Edwards in his first week in office signed an executive order to expand Medicaid coverage, which could benefit about 300,000 people in the state. A Department of Health and Hospitals spokeswoman, Amelia Burns, said this means more people will benefit from services under Bayou Health, Louisiana’s privatized Medicaid plan, including psychiatric residential treatment, therapeutic group homes, crisis intervention, family counseling and other programs.

Edwards, in the statement, said the Medicaid expansion is the first step in his commitment to “reinvesting in mental health services for our citizens.”

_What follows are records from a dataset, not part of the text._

Lemma to_csv_records (df : DataFrame) :
  to_csv df =
    columns df :: records (map (fun nc : string * column => cell_texts (snd nc)) df) (nrows df).
Proof.
  unfold to_csv, records. f_equal. apply map_ext. intros i. rewrite map_map. reflexivity.
Qed.

Lemma to_csv_select_rows (mask : list bool) (df : DataFrame) :
  well_formed df = true -> df <> [] -> length mask = nrows df ->
  to_csv (select_rows mask df) = hd [] (to_csv df) :: select mask (tl (to_csv df)).
Proof.
  intros Hwf Hne Hlen. rewrite !to_csv_records; cbn [hd tl].
  rewrite columns_select_rows, (nrows_select_rows mask Hne Hlen). f_equal.
  rewrite <- Hlen, <- records_select.
  - f_equal. unfold select_rows. rewrite !map_map. apply map_ext.
    intros [n c]; cbn [fst snd]. apply cell_texts_col_select.
  - apply Forall_map, Forall_forall. intros [n c] Hin; cbn [snd].
    rewrite cell_texts_length, Hlen.
    apply (proj1 (well_formed_spec df) Hwf n c Hin).
Qed.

But some observers, including state Rep. Terry Landry, D-New Iberia, say while improvements to mental health care are welcome, the fixation on mental illness in the wake of gun violence is misinformed, or worse, a distraction by politicians who want to talk about anything but changing gun laws.

“It’s an excuse, and a way to deflect from the real cause and problem,” said Landry, a former State Police superintendent, who said he agrees with the need to enhance behavioral health care. But as a proud gun owner, he said the effort should be paired with what he calls “sensible gun restrictions.”

“I believe in responsible ownership. I don’t carry guns to church or a public meeting,” he said, noting his views haven’t gotten much traction in the Legislature. “If there’s a place I’m afraid to go, I don’t go. I don’t think everyone being armed is the solution to prevent violence.”

Some health experts say the issue of gun violence has been too easily tied to mental illness, a misconception driven by headline-grabbing mass killers who happen to have had mental health issues.

“That should not be a knee-jerk reaction that you think ‘mentally ill’ when you hear of gun violence,” said Dr. Rochelle Head-Dunham, the top-ranking mental health official at the state Department of Health and Hospitals.

“I think that there’s some branding and brainwashing that’s going on in prompting people to think that way, but I think it’s clearly because people just don’t understand mental illness,” she said.

Mentally ill people are more likely to be victims rather than perpetrators of violence, Head-Dunham said.

Ari Freilich, staff attorney at the Law Center to Prevent Gun Violence, said talking about mental illness “is a necessary but insufficient part of the debate.”

“It is true the majority of gun violence and gun homicides are not perpetrated by mentally ill individuals. They do play a disproportionate role in mass shootings, but everyday gun violence hitting Baton Rouge is probably not (due to) mental illness in many cases, and the majority of mentally ill individuals aren’t violent,” he said, a sentiment shared by Obama in his proposals.

Still, Freilich says, gun restrictions should be made more agile, especially since restricting gun access for someone experiencing a sudden, violent mental crisis requires fast legal action, not a prolonged court process.

Freilich pointed to California, where his organization is based, where a law went into effect Jan. 1 that allows concerned family members and law enforcement agencies to ask courts to issue temporary orders that would restrict a person’s ability to buy or have guns for a short time. The Gun Violence Protective Order, Freilich said, can kick in during moments of crisis when a person presents a serious risk but hasn’t carried out a crime or been involuntarily committed to psychiatric care.

Some other states like Illinois, Massachusetts and Indiana also have in place gun restrictions based on certain domestic violence offenses, according to data compiled by the LCPGV.

Landry said he’s been “playing defense” when it comes to gun measures in the state but is speaking to groups and other legislators about possible gun restrictions that he could introduce at the Legislature.

“I see the carnage. I see the pain and suffering. I’ve gone to too many funerals,” he said. “We can’t go to vigils and light candles and expect it to go away.”